Freedom: Bow now or bow later
by Tom Sullivan

Let’s not point fingers, but for all their hands-over-their-hearts, pocket-Constitution-carrying, misty-eyed Americanity, there are certain of our neighbors who are just not comfortable with democracy. With one-person, one-vote. With freedom of speech and religion that is not theirs. With facts that do not support their preferred view of the world. With not being in control. Galileo Galilei knew a few. As Jesus said about the poor, they will be with us always.

Thomas Jefferson knew to be wary of them:

Where the preamble declares, that coercion is a departure from the plan of the holy author of our religion, an amendment was proposed by inserting “Jesus Christ,” so that it would read “A departure from the plan of Jesus Christ, the holy author of our religion;” the insertion was rejected by the great majority, in proof that they meant to comprehend, within the mantle of its protection, the Jew and the Gentile, the Christian and Mohammedan, the Hindoo and Infidel of every denomination.
-Thomas Jefferson, Autobiography, in reference to the Virginia Act for Religious Freedom

So it was no surprise that things did not go smoothly in Spring, Texas this week when the Church of Lucifer opened its doors:

The Luciferians officially opened their doors on Friday, with their first meeting scheduled for Saturday. But they were greeted by a vocal group of Christians after having their building vandalized this week. Video taken by ABC13 Friday evening shows protesters upset with the organization’s presence gathered outside, with a law enforcement presence needed to keep the peace.

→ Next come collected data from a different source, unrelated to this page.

(* ===== verification/Server.v ===== *)
(** * The HTTP handlers of the API simulator

    [cherry/server/server.go]. A handler works on the response being written
    and on the store. The router and the JSON codecs are code outside the
    repository: a handler gets the variables of the route, and the decoders
    of the three request bodies are a class. A struct all of whose fields
    are unexported is encoded as the empty object. *)

From S2P Require Import Prelude GoStrings Api Store.

(** ** Definitions *)

(** What is encoded into the response. *)
Inductive body :=
| ErrorResponse (Code : Z) (Message : string)
| EmptyObject
| ServerBody (s : Server)
| ServersBody (l : list Server)
| ProjectBody (p : Project).

(** The status is fixed by the first call of [WriteHeader] or [Write]. *)
Record ResponseWriter := { rw_status : option Z; rw_bodies : list body }.
Definition new_response : ResponseWriter := {| rw_status := None; rw_bodies := [] |}.

Record CreateServerRequest := { req_Plan : string; req_Region : string; req_Hostname : string }.
Class Decoders := {
  decode_CreateServer : string → res CreateServerRequest;
  decode_UpdateServer : string → res Api.UpdateServer;
  decode_UpdateProject : string → res Api.UpdateProject
}.

Record Request := { req_Vars : gmap string string; req_Body : string }.
Definition route_var (r : Request) (name : string) : string := map_get (Some (req_Vars r)) name.

Definition StatusOK : Z := 200.
Definition StatusBadRequest : Z := 400.
Definition StatusNotFound : Z := 404.
Definition StatusInternalServerError : Z := 500.

Definition Handler : Type := M (ResponseWriter * Memory) unit.

Section handlers.
Context `{GoRange, Decoders}.
(** The client is gone: every write to the response fails. *)
Variable broken : bool.

Definition WriteHeader (code : Z) : Handler := λ s,
  (Ok (), ({| rw_status := Some (default code (rw_status s.1)); rw_bodies := rw_bodies s.1 |}, s.2)).
(** [json.NewEncoder(w).Encode]; [true] when it failed. *)
Definition Encode (b : body) : M (ResponseWriter * Memory) bool := λ s,
  (Ok broken,
   ({| rw_status := Some (default StatusOK (rw_status s.1));
       rw_bodies := rw_bodies s.1 ++ (if broken then [] else [b]) |}, s.2)).
(** The three lines of every error branch, and of every success. *)
Definition fail (code : Z) (message : string) : Handler :=
  WriteHeader code;; _ ← Encode (ErrorResponse code message); mret ().
Definition respond (b : body) : Handler :=
  err ← Encode b;
  if (err : bool) then fail StatusInternalServerError "unable to write json" else mret ().

(** A method of the store: its error is for the handler to look at. *)
Definition on_store {A} (f : Memory → res A * Memory) : M (ResponseWriter * Memory) (error + A) :=
  try (λ s, let '(a, m) := f s.2 in (a, (s.1, m))).
Definition read_store {A} (f : Memory → res A) : M (ResponseWriter * Memory) (error + A) :=
  on_store (λ m, (f m, m)).
(** An assignment through a pointer. *)
Definition assign (f : Memory → Memory) : Handler := λ s, (Ok (), (s.1, f s.2)).

(** Reading through a pointer; a nil one panics. *)
Definition deref {A} (get : Memory → table A) (p : option loc) : M (ResponseWriter * Memory) A := λ s,
  match p with
  | None => (Panic, s)
  | Some p =>
      match cells (get s.2) !! p with
      | Some x => (Ok x, s)
      | None => (Panic, s)
      end
  end.

Definition listRegionsHandler (r : Request) : Handler :=
  r ← read_store ListRegions;
  match r with
  | inl _ => fail StatusInternalServerError "unable to list regions"
  | inr _ => respond EmptyObject
  end.

Definition getRegionHandler (r : Request) : Handler :=
  let regionVar := route_var r "regionID" in
  match ParseInt32 regionVar with
  | None => fail StatusBadRequest ("invalid region: " +:+ regionVar)
  | Some ID =>
      r ← read_store (GetRegion ID);
      match r with
      | inl _ => fail StatusNotFound "region not found"
      | inr region => _ ← deref regions region; respond EmptyObject
      end
  end.

Definition listPlansHandler (r : Request) : Handler :=
  r ← read_store ListPlans;
  match r with
  | inl _ => fail StatusInternalServerError "unable to list plans"
  | inr _ => respond EmptyObject
  end.

Definition getPlanHandler (r : Request) : Handler :=
  let planVar := route_var r "planID" in
  match ParseInt32 planVar with
  | None => fail StatusBadRequest ("invalid planID: " +:+ planVar)
  | Some ID =>
      r ← read_store (GetPlan ID);
      match r with
      | inl _ => fail StatusNotFound "plan not found"
      | inr plan => _ ← deref plans plan; respond EmptyObject
      end
  end.

(** The values the pointers of a list point to. *)
Fixpoint deref_servers (l : list loc) : M (ResponseWriter * Memory) (list Server) :=
  match l with
  | [] => mret []
  | p :: l' =>
      s ← deref servers (Some p);
      rest ← deref_servers l';
      mret (s :: rest)
  end.
Definition listServersHandler (r : Request) : Handler :=
  let projectVar := route_var r "projectID" in
  match ParseInt32 projectVar with
  | None => fail StatusBadRequest ("invalid project ID: " +:+ projectVar)
  | Some projectID =>
      r ← read_store (ListServers projectID);
      match r with
      | inl _ => fail StatusInternalServerError "project not found"
      | inr l => values ← deref_servers l; respond (ServersBody values)
      end
  end.

Definition getServerHandler (r : Request) : Handler :=
  let serverVar := route_var r "serverID" in
  match ParseInt32 serverVar with
  | None => fail StatusBadRequest ("invalid server ID: " +:+ serverVar)
  | Some ID =>
      r ← read_store (GetServer ID);
      match r with
      | inl _ => fail StatusNotFound "server not found"
      | inr (Some p) => s ← deref servers (Some p); respond (ServerBody s)
      | inr None => fail StatusNotFound "server not found"
      end
  end.

(** [*plan] and [*region] are read when the server is created: a nil pointer
    panics there. *)
Definition createServerHandler (r : Request) : Handler :=
  let projectVar := route_var r "projectID" in
  match ParseInt32 projectVar with
  | None => fail StatusBadRequest ("invalid project ID: " +:+ projectVar)
  | Some projectID =>
      match decode_CreateServer (req_Body r) with
      | Ok req =>
          match ParseInt32 (req_Plan req) with
          | None => fail StatusBadRequest ("invalid plan ID: " +:+ req_Plan req)
          | Some planID =>
              r ← read_store (GetPlan planID);
              match r with
              | inl _ => fail StatusNotFound "unknown plan ID"
              | inr plan =>
                  r ← read_store (GetRegionByName (req_Region req));
                  match r with
                  | inl _ => fail StatusInternalServerError "unknown region"
                  | inr region =>
                      plan ← deref plans plan;
                      region ← deref regions region;
                      r ← on_store (CreateServer projectID (req_Hostname req) plan region);
                      match r with
                      | inl _ => fail StatusInternalServerError "error creating server"
                      | inr (Some p) => s ← deref servers (Some p); respond (ServerBody s)
                      | inr None => fail StatusNotFound "not found"
                      end
                  end
              end
          end
      | Err _ => fail StatusBadRequest "cannot parse body of request"
      | Panic => panic
      end
  end.

(** [server.BGP.Enabled = ...] and [server.Tags = ...], in place. *)
Definition change_server (req : Api.UpdateServer) (s : Server) : Server := {|
  Server_ID := Server_ID s; Server_Hostname := Server_Hostname s; Server_State := Server_State s;
  Server_Plan := Server_Plan s; Server_Region := Server_Region s; Server_Project := Server_Project s;
  Server_IPAddresses := Server_IPAddresses s;
  Server_BGP_Enabled := UpdateServer_Bgp req;
  Server_Tags := match UpdateServer_Tags req with Some tags => tags | None => Server_Tags s end |}.
Definition updateServerHandler (r : Request) : Handler :=
  let serverVar := route_var r "serverID" in
  match ParseInt32 serverVar with
  | None => fail StatusBadRequest ("invalid server ID: " +:+ serverVar)
  | Some serverID =>
      match decode_UpdateServer (req_Body r) with
      | Ok req =>
          r ← read_store (GetServer serverID);
          match r with
          | inl _ => fail StatusBadRequest "unknown server ID"
          | inr None => panic
          | inr (Some p) =>
              s ← deref servers (Some p);
              assign (λ m, set_servers (store_cell p (change_server req s) (servers m)) m);;
              r ← on_store (UpdateServer serverID (Some p));
              match r with
              | inl _ => fail StatusInternalServerError "unable to update server"
              | inr _ => s ← deref servers (Some p); respond (ServerBody s)
              end
          end
      | Err _ => fail StatusBadRequest "unable to parse body of request"
      | Panic => panic
      end
  end.

Definition getProjectHandler (r : Request) : Handler :=
  let projectVar := route_var r "projectID" in
  match ParseInt32 projectVar with
  | None => fail StatusBadRequest ("invalid project ID: " +:+ projectVar)
  | Some ID =>
      r ← read_store (GetProject ID);
      match r with
      | inl _ => fail StatusNotFound "project ID not found"
      | inr (Some p) => pr ← deref projects (Some p); respond (ProjectBody pr)
      | inr None => fail StatusNotFound "project not found"
      end
  end.

(** After the assignments the pointer is not nil: the last branch of the two
    updates is not reached. A request without the BGP field switches BGP off. *)
Definition change_project (req : Api.UpdateProject) (p : Project) : Project := {|
  Project_ID := Project_ID p;
  Project_Name := default (Project_Name p) (UpdateProject_Name req);
  Project_Bgp_Enabled := default false (UpdateProject_Bgp req);
  Project_Bgp_LocalASN := Project_Bgp_LocalASN p |}.
Definition updateProjectHandler (r : Request) : Handler :=
  let projectVar := route_var r "projectID" in
  match ParseInt32 projectVar with
  | None => fail StatusBadRequest ("invalid project ID: " +:+ projectVar)
  | Some projectID =>
      match decode_UpdateProject (req_Body r) with
      | Ok req =>
          r ← read_store (GetProject projectID);
          match r with
          | inl _ => fail StatusNotFound "project ID not found"
          | inr None => panic
          | inr (Some p) =>
              pr ← deref projects (Some p);
              assign (λ m, set_projects (store_cell p (change_project req pr) (projects m)) m);;
              r ← on_store (UpdateProject projectID (Some p));
              match r with
              | inl _ => fail StatusInternalServerError "unable to update project"
              | inr _ => pr ← deref projects (Some p); respond (ProjectBody pr)
              end
          end
      | Err _ => fail StatusBadRequest "unable to read body of request"
      | Panic => panic
      end
  end.

(** The routes, in the order they are registered. *)
Definition CreateHandler : list (string * string * (Request → Handler)) := [
  ("GET", "/v1/regions", listRegionsHandler);
  ("GET", "/v1/regions/{regionID}", getRegionHandler);
  ("GET", "/v1/projects/{projectID}/servers", listServersHandler);
  ("GET", "/v1/servers/{serverID}", getServerHandler);
  ("POST", "/v1/projects/{projectID}/server", createServerHandler);
  ("PUT", "/v1/servers/{serverID}", updateServerHandler);
  ("GET", "/v1/plans", listPlansHandler);
  ("GET", "/v1/plans/{planID}", getPlanHandler);
  ("GET", "/v1/projects/{projectID}", getProjectHandler);
  ("PUT", "/v1/projects/{projectID}", updateProjectHandler)].
End handlers.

“This is what we get when we have freedom of religion,” protester Christine White told ABC13 angrily. “We ought to be filling up the whole street here, that they have to pass through us to get into that church.”

White continued to say that God loves the Luciferians “enough to say, ‘you either bow now, or you will be forced to bow later,’ and then it’s too late.”

Just maybe it’s not God who wants them to bow.

Many of the protesters were from a group calling itself The American Society for the Defense of Tradition, Family and Property (TFP), which believes it is “on the front lines of the Culture War, peacefully defending the values of tradition, family and private ownership.” Hard to find a better definition of that bizarre amalgam of Horatio Alger, Ayn Rand and Jesus Christ that for many Americans passes for Christianity.

Threats to their cultural or political dominance are mortal ones. A North Carolina state senator told a publisher bluntly during a public meeting, “I am the senator, you are the citizen. You need to be quiet.” Some politicians don’t want to govern. They want to rule.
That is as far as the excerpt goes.